Le digital impose de nouvelles compétences, de nouvelles agilités à acquérir, de nouvelles représentations de sa valeur ajoutée. Il impose aussi une nouvelle identité à des humains un peu hybrides, connectés à des outils, pris dans le flux de la donnée et du rythme du numérique. Tout cela ne se décrète pas mais s'apprend et s'éduque au pas-à-pas de ce que nous découvrons. Un immense champ de réflexion s'ouvre à nous. Une réflexion culturelle majeure qui réouvre ce que nous avions peut-être jusqu'ici un peu figé. C'est décisif, le digital redéfinit le rapport au savoir et au pouvoir. Le savoir n'est plus réservé mais partagé comme jamais il ne l'a été. Cette démocratisation facilitée par l'outil rend plus libre. Le pouvoir et l'autorité s'en trouvent eux aussi modifiés, rompant le lien classique et étroit entre savoir et pouvoir qui a structuré la vision politique et sociale de nos organisations hiérarchiques et verticales. Le digital « horizontalise » et « équilibre » les rapports de force. C'est une véritable révolution paradigmatique qu'il s'agit de faire exister et de construire sans démagogie ni naïveté. Le digital accomplit là sans doute un peu du rêve de l'humanisme d'une cohésion plus participative. Mais celui-ci ne suffit pas pour faire de cette chance un processus d'humanisation. Encore faut-il le désir et la volonté que cela soit. Encore faut-il qu'ensemble chacun accepte la dynamique de confiance et de respect qui seule peut permettre de faire du digital un authentique pari de liberté. Quel intérêt aurions-nous à vouloir faire confiance, à s'en remettre à l'autre ?

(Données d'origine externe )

(** * Offline submission queue and background synchronisation

    A shallow embedding of the offline queue of the data-collection
    application:

    - [offlineStorage] (src/lib/xmlParser.ts, lines 607-840): the IndexedDB
      database [data-collection-offline] with its object stores
      [submissions] and [formProgress];
    - [teableSync] (src/lib/xmlParser.ts, lines 452-606): the secondary push
      [syncSubmissionToTeable];
    - [backgroundSync] (src/lib/backgroundSync.ts): [syncPendingSubmissions]
      and [registerSyncListener];
    - [handleSubmit] of src/pages/FormCollect.tsx, with the autosave effect
      of that page, and [handleSync] of the field worker dashboard
      (src/public/sw.js, lines 474-494), with the render that offers it.

    Conventions.  [async] functions become state-passing functions over the
    local database and the remote table.  What the network answers is not
    decided by the program: it is read from an environment [Env], indexed by
    the number of remote writes issued so far.  JavaScript exceptions are
    explicit ([Completion], [Promise]).  IndexedDB requests are taken to
    succeed (no quota or corruption errors), so the [catch] of line 66 of
    backgroundSync.ts is never entered. *)

From Stdlib Require Import List String ZArith Lia Bool Sorted OrdersEx PeanoNat.
From Stdlib Require Import Ascii.
Import ListNotations.
Open Scope string_scope.

Set Implicit Arguments.

(** ** IndexedDB object stores *)

Module IDB.
(** Line terminators: the code units [.] does not match. *)
Definition isLineTerminator (c : N) : bool :=
  (c =? 10) || (c =? 13) || (c =? 8232) || (c =? 8233).

(** The matches of the global regular expression [/.{1,2}/g], left to right:
    two code units where two are available, one otherwise; a line terminator
    is skipped. *)
Fixpoint matchPairs (s : jsstring) : list jsstring :=
  match s with
  | [] => []
  | c :: rest =>
      if isLineTerminator c then matchPairs rest
      else match rest with
           | [] => [[c]]
           | d :: rest' =>
               if isLineTerminator d then [c] :: matchPairs rest
               else [c; d] :: matchPairs rest'
           end
  end.

(** [salt.match(/.{1,2}/g)]: [null] when nothing matches. *)
Definition match_1_2 (s : jsstring) : option (list jsstring) :=
  match matchPairs s with
  | [] => None
  | l => Some l
  end.

(** White space and line terminators, stripped by [parseInt]. *)
Definition isStrWhiteSpaceChar (c : N) : bool :=
  (c =? 9) || (c =? 10) || (c =? 11) || (c =? 12) || (c =? 13) || (c =? 32)
  || (c =? 160) || (c =? 5760) || ((8192 <=? c) && (c <=? 8202))
  || (c =? 8232) || (c =? 8233) || (c =? 8239) || (c =? 8287)
  || (c =? 12288) || (c =? 65279).
(** * dashboardbikesharing.py: a shallow embedding and its checked properties

    The script is one render pass, run top to bottom on every interaction:
    load a table, show its summary, classify its columns, draw the charts
    the widgets ask for.  The embedding follows it block by block.

    - Tables are records of typed columns; float64 cells are IEEE binary64
      values ([PrimFloat]), int64 cells are integers.
    - The calls into streamlit, matplotlib and seaborn are recorded, in
      program order, as a trace of [call]s; a Python exception ends the
      pass with [Raise].
    - Widget values come from a session store keyed by the widget key.
    - The pandas, numpy and streamlit functions the script calls are
      embedded by what they compute for the arguments the script gives. *)

From Stdlib Require Import List String Ascii Bool Arith ZArith Lia.
From Stdlib Require Import PrimFloat Uint63 FloatOps SpecFloat.
From Stdlib Require Import Reals Lra OrdersEx DecimalString Sorted RelationClasses.
Import ListNotations.

Local Open Scope string_scope.
Local Open Scope list_scope.

(* ------------------------------------------------------------------ *)
(** ** Tables *)

(** Column dtypes.  The script tests for the first four by name; the others
    stand for what [pd.read_csv] or a caller may also produce. *)
Inductive dtype : Set :=
| float64 | int64 | object | category
| bool_ | datetime64 | float32 | int32.

Definition dtype_eqb (a b : dtype) : bool :=
  match a, b with
  | float64, float64 | int64, int64 | object, object | category, category
  | bool_, bool_ | datetime64, datetime64 | float32, float32 | int32, int32 => true
  | _, _ => false
  end.

(** A cell.  [NA] is the missing marker of object and datetime columns
    ([None], [NaT]); a missing float is the float [nan]. *)
Inductive cell : Set :=
| NA
| Int (z : Z)
| Float (f : float)
| Str (s : string)
| Bool (b : bool).

(** [Series]: a named, typed column. *)
Record Series : Set := mkSeries {
  name : string;
  dt : dtype;
  values : list cell
}.

(** [DataFrame]: the columns in order, under a [RangeIndex] of [index_len]
    labels.  [len(df)] is the length of the index. *)
Record DataFrame : Set := mkDataFrame {
  index_len : nat;
  columns : list Series
}.

Definition len (df : DataFrame) : nat := index_len df.

(** The data model's invariant: every column is as long as the index and
    column names are unique. *)
Definition well_formed (df : DataFrame) : Prop :=
  Forall (fun c => List.length (values c) = index_len df) (columns df)
  /\ NoDup (map name (columns df)).

(* ------------------------------------------------------------------ *)
(** ** float64 helpers *)

Definition is_nan (f : float) : bool := negb (PrimFloat.eqb f f).
Lemma numbered_index : forall N i j n, In (j, n) (numbered i N) -> i <= j.
Proof.
  induction N as [|n0 N IH]; intros i j n H.
  - destruct H.
  - destruct H as [E|H].
    + injection E as -> _. apply Nat.le_refl.
    + apply IH in H. lia.
Qed.

(** The numbered names of nodes with labels are pairwise distinct. *)
Lemma names_NoDup : forall N i,
  (forall n, In n N -> label n <> EmptyString) -> NoDup (names i N).
Proof.
  induction N as [|n N IH]; intros i H.
  - constructor.
  - unfold names. cbn [numbered map fst snd]. constructor.
    + intros Hin. apply names_In_inv in Hin.
      destruct Hin as (j & m & Hjm & E).
      apply canonicalName_inj in E;
        [|apply H; left; reflexivity
         |apply H; right; apply (numbered_In_node _ _ _ _ Hjm)].
      apply numbered_index in Hjm. lia.
    + apply IH. intros m Hm. apply H. right. exact Hm.
Qed.

End NumberingFacts.

(** *** Well-formed input *)

Module IdempotenceFacts.
Import Js Regex StringAux JsFacts FormatCypher Canonical EdgeDefs CharDefs
  PatternDefs RenderDefs WellFormed CorrectorScenario MapFacts NodeFacts
  CharFacts EdgeFacts RegexFacts RenderFacts ReadFacts NumberingFacts.

Lemma distinct_NoDup l : distinct l = true -> NoDup l.
Proof.
  induction l as [|x l IH]; intros H; [constructor|].
  cbn [distinct] in H. apply andb_true_iff in H. destruct H as [Hx Hl].
  apply negb_true_iff in Hx. apply setHas_false in Hx.
  constructor; [exact Hx|apply IH; exact Hl].
Qed.

Lemma nodeOk_facts n : nodeOk n = true -> NodeChecked n.
Proof.
  unfold nodeOk. intros H.
  repeat match type of H with
         | _ && _ = true => apply andb_true_iff in H; destruct H as [H ?]
         end.
  split; try assumption.
  - match goal with
    | E : negb (String.eqb (idValue n) EmptyString) = true |- _ =>
        apply negb_true_iff in E; apply String.eqb_neq in E; exact E
    end.
  - apply String.eqb_eq. assumption.
Qed.

Section FromCheck.
Variable N : list Node.
Variable rels : list Rel.
Variable schema : Schema.
Hypothesis checked : wellFormed N rels schema = true.

Lemma checked_parts :
  (forall n, In n N -> NodeChecked n)
  /\ NoDup (map originalVar N) /\ NoDup (map key N) /\ NoDup (names 1 N)
  /\ (forall rel, In rel rels -> relOk (map originalVar N) rel = true)
  /\ mem "&" (constraintsOf N schema) = false
  /\ quiet (constraintsOf N schema) = true.
Proof.
  pose proof checked as H. unfold wellFormed in H.
  repeat match type of H with
         | _ && _ = true => apply andb_true_iff in H; destruct H as [H ?]
         end.
  assert (HN : forall n, In n N -> NodeChecked n).
  { intros n Hn. apply nodeOk_facts.
    apply (proj1 (forallb_forall nodeOk N) H n Hn). }
  refine (conj HN (conj _ (conj _ (conj _ (conj _ (conj _ _)))))).
  - apply distinct_NoDup. assumption.
  - apply distinct_NoDup. assumption.
  - apply names_NoDup. intros n Hn.
    apply identifier_not_empty, (nf_label n (HN n Hn)).
  - intros rel Hrel.
    match goal with
    | E : forallb (relOk _) rels = true |- _ =>
        apply (proj1 (forallb_forall _ rels) E rel Hrel)
    end.
  - apply negb_true_iff. assumption.
  - assumption.
Qed.

Lemma checked_distinct : Distinct N.
Proof.
  destruct checked_parts as (HN & Hv & Hk & _). split; [exact Hv|exact Hk|].
  intros a b Ha Hb E.
  assert (Hm : mem ":" (originalVar a) = false).
  { apply (allChars_mem isWord); [|reflexivity].
    apply identifier_word, (nf_var a (HN a Ha)). }
  rewrite E, (nf_key b (HN b Hb)) in Hm. rewrite mem_app in Hm.
  cbn [append mem] in Hm. rewrite Ascii.eqb_refl in Hm.
  rewrite orb_true_r in Hm. discriminate.
Qed.

Lemma var_joins v :
  setHas v (map originalVar N) = true ->
  exists j n, In (j, n) (numbered 1 N) /\ v = originalVar n /\ trim v = v.
Proof.
  destruct checked_parts as (HN & _).
  intros H. apply setHas_spec in H. apply in_map_iff in H.
  destruct H as [n [E Hn]]. destruct (numbered_In N 1 n Hn) as [j Hj].
  exists j, n. repeat split; [exact Hj|symmetry; exact E|].
  subst v. apply trim_word, identifier_word, (nf_var n (HN n Hn)).
Qed.

Lemma checked_input : InputOk N rels.
Proof.
  destruct checked_parts as (HN & Hv & Hk & Hn & HR & _). split.
  - exact checked_distinct.
  - intros j n Hin.
    apply (canonicalName_identifier j n).
    apply (nf_label n (HN n (numbered_In_node _ _ _ _ Hin))).
  - exact Hn.
  - intros n Hin. apply (nf_key n (HN n Hin)).
  - intros rel Hrel. pose proof (HR rel Hrel) as H. unfold relOk in H.
    apply andb_true_iff in H. destruct H as [H _].
    apply andb_true_iff in H. destruct H as [Hf Ht]. split.
    + destruct (var_joins _ Hf) as (j & n & A & B & C). exists j, n. tauto.
    + destruct (var_joins _ Ht) as (j & n & A & B & C). exists j, n. tauto.
  - intros rel Hrel. pose proof (HR rel Hrel) as H. unfold relOk in H.
    apply andb_true_iff in H. tauto.
Qed.
Lemma fold_visit_frontier v explored adjacents : forall g frontier x,
  In x (fold_left (visit v explored) adjacents (g, frontier)).2 ->
  In x frontier \/ In x adjacents.
Proof.
  induction adjacents as [|a l IH]; intros g frontier x; cbn [fold_left]; [tauto|].
  pose proof (visit_frontier v explored g frontier a x) as Hv.
  destruct (visit v explored (g, frontier) a) as [g1 frontier1]. cbn [snd] in Hv.
  intros Hx. destruct (IH _ _ _ Hx) as [H1|H1]; cbn [In]; [|tauto].
  destruct (Hv H1); [tauto | subst; tauto].
Qed.

Lemma fold_visit_onBoard v explored g frontier :
  sameBoard newGraph g -> Forall onBoard frontier ->
  Forall onBoard (fold_left (visit v explored) (findAdjacents g v) (g, frontier)).2.
Proof.
  intros Hg Hf. apply Forall_forall. intros x Hx. apply list_elem_of_In in Hx.
  destruct (fold_visit_frontier _ _ _ _ _ _ Hx) as [H|H].
  - rewrite Forall_forall in Hf. apply Hf, list_elem_of_In, H.
  - pose proof (findAdjacents_sameBoard g v Hg) as Ha.
    rewrite Forall_forall in Ha. apply Ha, list_elem_of_In, H.
Qed.

(** Two goals off the board are missed alike. *)
Lemma bfsLoop_goal_off_board (pf f : nat) s t t' : forall g queue explored,
  ~ onBoard t -> ~ onBoard t' -> sameBoard newGraph g -> Forall onBoard queue ->
  bfsLoop pf f g queue explored s t = bfsLoop pf f g queue explored s t'.
Proof.
  induction f as [|f IH]; intros g queue explored Ht Ht' Hg Hq.
  - destruct queue; reflexivity.
  - destruct queue as [|v queue]; [reflexivity|]. cbn [bfsLoop].
    apply Forall_cons in Hq as [Hv Hq].
    rewrite !off_board_differs by assumption.
    pose proof (fold_visit_sameBoard v (explored ++ [v]) (findAdjacents g v) g queue) as Hs.
    pose proof (fold_visit_onBoard v (explored ++ [v]) g queue Hg Hq) as Hon.
    destruct (fold_left (visit v (explored ++ [v])) (findAdjacents g v) (g, queue))
      as [g1 queue1]. cbn [fst snd] in Hs, Hon.
    apply IH; try assumption. exact (sameBoard_trans _ _ _ Hg Hs).
Qed.

Lemma dfsLoop_goal_off_board (pf f : nat) s t t' : forall g stack explored,
  ~ onBoard t -> ~ onBoard t' -> sameBoard newGraph g -> Forall onBoard stack ->
  dfsLoop pf f g stack explored s t = dfsLoop pf f g stack explored s t'.
Proof.
  induction f as [|f IH]; intros g stack explored Ht Ht' Hg Hq.
  - cbn. destruct (pop stack) as [[v stack1]|]; reflexivity.
  - cbn [dfsLoop]. destruct (pop stack) as [[v stack1]|] eqn:Epop; [|reflexivity].
    apply pop_snoc in Epop. subst stack.
    apply Forall_app in Hq as [Hq Hv]. apply Forall_cons in Hv as [Hv _].
    rewrite !off_board_differs by assumption.
    pose proof (fold_visit_sameBoard v (explored ++ [v]) (findAdjacents g v) g stack1) as Hs.
    pose proof (fold_visit_onBoard v (explored ++ [v]) g stack1 Hg Hq) as Hon.
    destruct (fold_left (visit v (explored ++ [v])) (findAdjacents g v) (g, stack1))
      as [g1 stack2]. cbn [fst snd] in Hs, Hon.
    apply IH; try assumption. exact (sameBoard_trans _ _ _ Hg Hs).
Qed.

Lemma bfs_miss_sweep : forallb (missOkb knightMovesBFS) squares = true.
Proof. vm_compute. reflexivity. Qed.

Lemma dfs_miss_sweep : forallb (missOkb knightMovesDFS) squares = true.
Proof. vm_compute. reflexivity. Qed.

Lemma missOkb_spec search s :
  missOkb search s = true ->
  exists explored,
    missed search s (8, 8) = Some explored /\
    NoDup explored /\ forall v, In v explored <-> onBoard v.
Proof.
  unfold missOkb. destruct (missed search s (8, 8)) as [explored|]; [|discriminate].
  rewrite !andb_true_iff. intros [[H1 H2] H3]. exists explored.
  apply bool_decide_eq_true in H1. rewrite forallb_forall in H2, H3.
  split; [reflexivity|]. split; [exact H1|]. intros v. split.
  - intros Hv. apply onBoardb_spec, H2, Hv.
  - intros Hv. apply isVertexInArray_In, H3, onBoard_squares, Hv.
Qed.

Lemma missed_run search s t explored :
  missed search s t = Some explored ->
  exists g', search 64%nat newGraph s t = Some (g', explored, Return None).
Proof.
  unfold missed. intros H.
  destruct (search 64%nat newGraph s t) as [[[g' e'] c]|]; [|discriminate].
  destruct c as [[p'|]|]; try discriminate. simplify_eq. eauto.
Qed.

Lemma eight_eight_off_board : ~ onBoard (8, 8).
Proof. unfold onBoard, row, column; simpl; lia. Qed.

(** X16. With a start on the board and a goal whose coordinates are not,
    each search removes every one of the 64 squares from its frontier exactly
    once (every square can be reached from every other) and then returns
    [null], from any state of the instance. *)
Theorem goal_off_board_returns_null (old : gmap vertex vertex) (n : nat) (s t : vertex) :
  onBoard s -> ~ onBoard t ->
  (exists g' explored,
      knightMovesBFS (64 + n) (withPrevious old newGraph) s t
      = Some (g', explored, Return None) /\
      NoDup explored /\ forall v, In v explored <-> onBoard v) /\
  (exists g' explored,
      knightMovesDFS (64 + n) (withPrevious old newGraph) s t
      = Some (g', explored, Return None) /\
      NoDup explored /\ forall v, In v explored <-> onBoard v).
Proof.
  intros Hs Ht.
  assert (sameBoard newGraph (withPrevious old newGraph)) as Hg by reflexivity.
  assert (Forall onBoard [s]) as Hq by (constructor; [exact Hs | constructor]).
  split.
  - pose proof bfs_miss_sweep as H. rewrite forallb_forall in H.
    destruct (missOkb_spec _ _ (H s (onBoard_squares s Hs))) as (explored & Hm & Hnd & Hall).
    destruct (missed_run _ _ _ _ Hm) as [g' Hrun]. unfold knightMovesBFS in Hrun.
    apply (bfsLoop_overlay_null old) in Hrun. rewrite overlay_newGraph in Hrun.
    apply (bfsLoop_more 64 (64 + n) 64 (64 + n)) in Hrun; [|lia|lia].
    exists (overlay old g'), explored. split; [|split; assumption].
    unfold knightMovesBFS.
    rewrite (bfsLoop_goal_off_board _ _ s t (8, 8) _ _ _ Ht eight_eight_off_board Hg Hq).
    exact Hrun.
  - pose proof dfs_miss_sweep as H. rewrite forallb_forall in H.
    destruct (missOkb_spec _ _ (H s (onBoard_squares s Hs))) as (explored & Hm & Hnd & Hall).
    destruct (missed_run _ _ _ _ Hm) as [g' Hrun]. unfold knightMovesDFS in Hrun.
    apply (dfsLoop_overlay_null old) in Hrun. rewrite overlay_newGraph in Hrun.
    apply (dfsLoop_more 64 (64 + n) 64 (64 + n)) in Hrun; [|lia|lia].
    exists (overlay old g'), explored. split; [|split; assumption].
    unfold knightMovesDFS.
    rewrite (dfsLoop_goal_off_board _ _ s t (8, 8) _ _ _ Ht eight_eight_off_board Hg Hq).
    exact Hrun.
Qed.

Lemma goal_off_board_returns_null_witness :
  (exists g' explored,
      knightMovesBFS (64 + 0) (withPrevious ∅ newGraph) (0, 0) (8, 0)
      = Some (g', explored, Return None) /\
      NoDup explored /\ forall v, In v explored <-> onBoard v) /\
  (exists g' explored,
      knightMovesDFS (64 + 0) (withPrevious ∅ newGraph) (0, 0) (8, 0)
      = Some (g', explored, Return None) /\
      NoDup explored /\ forall v, In v explored <-> onBoard v).
Proof.
  apply (goal_off_board_returns_null ∅ 0 (0, 0) (8, 0));
    unfold onBoard, row, column; simpl; lia.
Defined.

(** ** A search never reads a [null] predecessor *)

Il faut rappeler que les valeurs ne sont rien d'autres qu'une préférence commune affirmée entre différents sens possibles. La digitalisation n'est pas une valeur en tant que telle mais une réalité nouvelle qui émerge et qui nous force à nous décider sur ce que nous préférons et voulons. Le digital est un complexe technique qui, comme le défendait le philosophe de la technique Gilbert Hottois, ne veut rien d'autre que l'opérativité pure. Il affirmait que l'horizon du technocosme – nous pourrions ajouter le technocosme digital – est le non-sens. Il voulait dire par là que la technique n'est pas au service de l'humain. Elle peut l'être sous réserve que nous le décidions et y travaillions. Cette tâche appartient à tous, au quotidien de son usage et de sa manière de l'organiser.